Qualquer coisa que custe a sua paz e tranquilidade é caro demais.
Significado e Contexto
A sentença afirma que qualquer coisa que exija a perda da serenidade pessoal tem um custo excessivo, porque a paz e a tranquilidade são condições fundamentais para a saúde mental e para a qualidade de vida. Em termos práticos, sugere que não vale a pena aceitar situações, relações ou compromissos que provoquem angústia, ansiedade prolongada ou desgaste emocional, ainda que tragam vantagens instrumentais.
Origem Histórica
A citação aparece como um aforismo de autoria desconhecida e tem circulado amplamente em contextos de autoajuda e nas redes sociais.

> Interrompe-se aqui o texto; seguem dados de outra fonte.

Lemma stack_cap_passes m ptrs a la b lb c lc :
  placed ptrs 96 32 -> stack_array a la 131072 -> stack_array b lb 262144 -> stack_array c lc 1048576 ->
  a + la <= b \/ b + lb <= a -> b + lb <= c \/ c + lc <= b -> a + la <= c \/ c + lc <= a ->
  passes 0 (clang_purecap_stack_cap ptrs (obj a la) (obj b lb) (obj c lc)) m.
Proof.
  intros [Hl Hh Ha] Hsa Hsb Hsc Hab Hbc Hac. unfold passes, clang_purecap_stack_cap, do_test. wp_step.
  repeat wp_step. wp_mem_store_c. repeat wp_step. wp_mem_store_c. repeat wp_step. wp_mem_store_c.
  wp_step. eapply overlap_ok; [done|done|done|]. wp_step. eapply overlap_ok; [done|done|done|].
  wp_step. eapply overlap_ok; [done|done|done|].
  assert (Hwf : forall x lx nx, stack_array x lx nx -> cap_wf (obj x lx)) by (intros x lx nx []; apply obj_wf; lia).
  set (s1 := set_mem _ _).
  assert (H0 : peek_c (ms s1) ptrs = obj a la).
  { subst s1. peeks. by eapply peek_put_cap, Hwf. }
  assert (H1 : peek_c (ms s1) (ptrs + 32) = obj b lb).
  { subst s1. peeks. by eapply peek_put_cap, Hwf. }
  assert (H2 : peek_c (ms s1) (ptrs + 64) = obj c lc).
  { subst s1. peeks. by eapply peek_put_cap, Hwf. }
  assert (Hf : faults s1 = 0) by done. clearbody s1.
  apply wp_for with (P := fun _ s => s = s1); [lia|done| |by intros s ->].
  intros i s Hi ->. wp_step. wp_mem_load_c.
  assert (i = 0 \/ i = 1 \/ i = 2) as [->|[->| ->]] by lia.
  - change (32 * 0) with 0. rewrite Z.add_0_r, H0. apply wp_assert; [|done]. destruct Hsa. change (nth _ sizes 0) with 131072. apply Z.leb_le. cbn [obj pblk c_len]. lia.
  - change (32 * 1) with 32. rewrite H1. apply wp_assert; [|done]. destruct Hsb. change (nth _ sizes 0) with 262144. apply Z.leb_le. cbn [obj pblk c_len]. lia.
  - change (32 * 2) with 64. rewrite H2. apply wp_assert; [|done]. destruct Hsc. change (nth _ sizes 0) with 1048576. apply Z.leb_le. cbn [obj pblk c_len]. lia.
Qed.

(** *** byval_args *)

(** [n] bytes at [a] that are [v] *)
Definition all_bytes (a n v : Z) (m : mem) : Prop := forall i, 0 <= i < n -> peek m (a + i) 1 = v.

(** nothing outside the [n] bytes at [a] has changed *)
Definition outside (a n : Z) (s s' : machine) : Prop :=
  faults s' = faults s /\ forall x, x < a \/ a + n <= x -> peek (ms s') x 1 = peek (ms s) x 1.

Lemma wp_memset a n v s (Q : unit -> machine -> Prop) : placed a n 1 -> 0 <= n -> 0 <= v < 256 ->
  (forall s', all_bytes a n v (ms s') -> outside a n s s' -> Q tt s') -> wp (memset (obj a n) v n) Q s.
Proof.
  intros [Hl Hh _] Hn Hv HQ. unfold memset, obj.
  apply wp_for with (P := fun k s' => all_bytes a k v (ms s') /\ outside a n s s'); [lia| | |].
  - split; [intros i; lia|done].
  - intros i s1 Hi [Hall [Hf Hout]]. wp_mem_store. peeks. split.
    + intros j Hj. destruct (decide (j = i)) as [->|Hne]; [rewrite peek_poke; apply Z.mod_small; lia|].
      rewrite peek_poke_other by lia. apply Hall. lia.
    + split; [done|]. intros x Hx. peeks. by apply Hout.
  - intros s' [Hall Hout]. by apply HQ.
Qed.

Lemma wp_by_value a b n v s (Q : unit -> machine -> Prop) : placed a n 1 -> placed b n 1 -> 0 <= n ->
  a + n <= b \/ b + n <= a -> 0 <= v < 256 -> all_bytes a n v (ms s) ->
  (forall s', all_bytes b n v (ms s') -> outside b n s s' -> Q tt s') -> wp (by_value (obj a n) (obj b n) n) Q s.
Proof.
  intros [Hl Hh _] [Hbl Hbh _] Hn Hd Hv Hsrc HQ. unfold by_value, obj.
  apply wp_for with (P := fun k s' => all_bytes b k v (ms s') /\ outside b n s s'); [lia| | |].
  - split; [intros i; lia|done].
  - intros i s1 Hi [Hall [Hf Hout]]. wp_step. wp_mem_load. rewrite Hout, Hsrc by lia. wp_mem_store. peeks. split.
    + intros j Hj. destruct (decide (j = i)) as [->|Hne]; [rewrite peek_poke; apply Z.mod_small; lia|].
      rewrite peek_poke_other by lia. apply Hall. lia.
    + split; [done|]. intros x Hx. peeks. by apply Hout.
  - intros s' [Hall Hout]. by apply HQ.
Qed.

Lemma byval_passes m g f : placed g 1024 1 -> placed f 1024 1 -> g + 1024 <= f \/ f + 1024 <= g ->
  wp (clang_purecap_byval_args g f)
     (fun r s => r = 0 /\ faults s = 0 /\ all_bytes g 1024 0 (ms s) /\ all_bytes f 1024 42 (ms s)) (start m).
Proof.
  intros Hg Hf Hd. pose proof Hg as [Hgl Hgh _]. unfold clang_purecap_byval_args. cbv zeta. wp_step.
  apply wp_memset; [done|lia|lia|]. intros s1 Hz [Hf1 _].
  assert (Hassoc : forall (k : M Z) Q s, all_bytes g 1024 0 (ms s) -> wp k Q s ->
    wp (v ← load (obj g 1024) 0 1 0; m_assert (int_value true 1 v =? 0) ;; k) Q s).
  { intros k Q s Hs Hk. wp_step. unfold obj. wp_mem_load.
    pose proof (Hs 0 ltac:(lia)) as H0. rewrite Z.add_0_r in H0. rewrite H0. wp_step. by apply wp_assert. }
  apply Hassoc; [done|]. wp_step. apply wp_by_value with (v := 0); [done|done|lia|done|lia|done|].
  intros s2 _ [Hf2 Ho2].
  assert (Hz2 : all_bytes g 1024 0 (ms s2)) by (intros i Hi; rewrite Ho2 by lia; by apply Hz).
  wp_step. apply wp_memset; [done|lia|lia|]. intros s3 H42 [Hf3 Ho3].
  assert (Hz3 : all_bytes g 1024 0 (ms s3)) by (intros i Hi; rewrite Ho3 by lia; by apply Hz2).
  apply Hassoc; [done|]. wp_step. by rewrite Hf3, Hf2, Hf1.
Qed.

(** *** union_struct *)

(** the literals, apart from both unions *)
Record union_layout (foo arg hello world : Z) (m : mem) : Prop := {
  ul_foo : placed foo 96 32;
  ul_arg : placed arg 96 32;
  ul_copy : foo + 96 <= arg \/ arg + 96 <= foo;
  ul_hello : placed hello 6 1;
  ul_world : placed world 6 1;
  ul_hello_foo : hello + 6 <= foo \/ foo + 96 <= hello;
  ul_hello_arg : hello + 6 <= arg \/ arg + 96 <= hello;
  ul_world_foo : world + 6 <= foo \/ foo + 96 <= world;
  ul_world_arg : world + 6 <= arg \/ arg + 96 <= world;
  ul_h : peek m hello 1 = 104;
  ul_w : peek m world 1 = 119;
}.

Lemma union_struct_passes foo arg hello world m : union_layout foo arg hello world m ->
  passes 0 (clang_purecap_union_struct foo arg hello world) m.
Proof.
  intros [[Hfl Hfh Hfa] [Hal Hah Haa] Hc [Hhl Hhh _] [Hwl Hwh _] H1 H2 H3 H4 Hh Hw].
  assert (cap_wf (obj hello 6) /\ cap_wf (obj world 6)) as [Hwf1 Hwf2] by (split; apply obj_wf; lia).
  unfold passes, clang_purecap_union_struct, pass_CallData, union_f, Bar_c, Bar_i, Bar_c2, obj in *. cbv zeta.
  wp_step. wp_mem_store_c. wp_step. wp_mem_store. wp_step. wp_mem_store_c. repeat wp_step.
  wp_mem_load_c. rewrite peek_put_cap by done. wp_step. wp_mem_store_c. wp_step.
  wp_mem_load. wp_step. wp_mem_store. wp_step.
  wp_mem_load_c. rewrite peek_put_cap by done. wp_mem_store_c. repeat wp_step.
  wp_mem_load_c. rewrite peek_put_cap by done. wp_step.
  wp_mem_load_c. rewrite peek_put_cap by done. wp_step.
  wp_mem_load. wp_step. wp_mem_load. rewrite Hh. repeat wp_step; [done|].
  wp_mem_load. rewrite Hw. by repeat wp_step.
Qed.

(** *** atomic *)

Section atomic_proofs.
Context (c h w d p cp hp wp_ dp pp newval : Z) (m : mem).

(** the globals, in the order they are declared *)
Record atomic_globals : Prop := {
  ag_c : 0 < c;
  ag_h : c + 1 <= h /\ h mod 2 = 0;
  ag_w : h + 2 <= w /\ w mod 4 = 0;
  ag_d : w + 4 <= d /\ d mod 8 = 0;
  ag_p : d + 8 <= p /\ p mod 32 = 0;
  ag_cp : p + 32 <= cp /\ cp mod 32 = 0;
  ag_hp : cp + 32 <= hp /\ hp mod 32 = 0;
  ag_wp : hp + 32 <= wp_ /\ wp_ mod 32 = 0;
  ag_dp : wp_ + 32 <= dp /\ dp mod 32 = 0;
  ag_pp : dp + 32 <= pp /\ pp mod 32 = 0;
  ag_end : pp + 32 <= 2 ^ 64 - 1;
  ag_newval : placed newval 4 4;
  ag_zero : peek m c 1 = 0 /\ peek m h 2 = 0 /\ peek m w 4 = 0 /\ peek m d 8 = 0;
  ag_null : peek_c m p = null_cap;
  ag_pointers : peek_c m cp = obj c 1 /\ peek_c m hp = obj h 2 /\ peek_c m wp_ = obj w 4 /\
                peek_c m dp = obj d 8 /\ peek_c m pp = obj p 32;
}.

Context (Hg : atomic_globals).

Lemma wp_atomic_increment x k n s (Q : unit -> machine -> Prop) : placed x k k -> 0 < k <= 8 ->
  peek (ms s) x (Z.to_nat k) = n -> 0 <= n < 100 ->
  Q tt (set_mem (poke 32 (ms s) x (Z.to_nat k) (n + 1)) s) -> wp (c11_atomic_increment (obj x k) k) Q s.
Proof.
  intros [Hl Hh Ha] Hk Hn Hr HQ. unfold c11_atomic_increment. wp_step.
  assert (Hpow : 128 <= 2 ^ (8 * k - 1)) by (change 128 with (2 ^ 7); apply Z.pow_le_mono_r; lia).
  assert (Hal : forall ps, forallb (has_perm PERMS_DATA) ps = true -> allowed (obj x k) ps 0 k).
  { intros ps Hps. apply allowed_blk; try (done || lia). replace (x + 0 + 0) with x by lia. done. }
  apply wp_load; [by apply Hal|]. rewrite addr_obj, Z.add_0_r, Hn by lia. rewrite int_value_small by lia.
  apply wp_store; [by apply Hal|]. by rewrite addr_obj, Z.add_0_r by lia.
Qed.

Não há registo de uma fonte clássica atribuída; a ideia ecoa tradições filosóficas como o estoicismo e ensinamentos religiosos que valorizam a serenidade e a moderação, mas não existe prova de origem literária específica.
Relevância Atual
A frase mantém-se relevante face ao ritmo acelerado da vida contemporânea, à cultura do desempenho e ao aumento do burnout. Serve como lembrete para estabelecer limites, priorizar a saúde mental e resistir à pressão de sacrificar o equilíbrio pessoal por objetivos profissionais, sociais ou materiais.
Fonte Original: Desconhecida — expressão popular/aforismo moderno, frequentemente partilhado sem atribuição.
Citação Original: Qualquer coisa que custe a sua paz e tranquilidade é caro demais.
Exemplos de Uso
- Recusar uma promoção que implicaria longas jornadas e perda de tempo com a família, preservando a paz pessoal.
- Terminar ou pôr limites numa relação que causa ansiedade crónica, mesmo que existam benefícios materiais ou sociais.
- Dizer ‘não’ a convites e tarefas extracurriculares quando implicam sobrecarga e reduzem o descanso necessário.
Variações e Sinônimos
- A paz interior não se compra, não se troca.
- Não vale a pena sacrificar a paz por nada.
- Mais vale pouca paz do que muito tormento.
- Se te custa a paz, é demasiado caro.
- Não troques a tua tranquilidade por bens ou elogios.
Curiosidades
A frase tornou-se viral em várias línguas e muitas vezes aparece sem autor; isso exemplifica como provérbios contemporâneos se difundem e se transformam em sabedoria popular, aproximando-se das máximas estoicas sobre a importância da serenidade.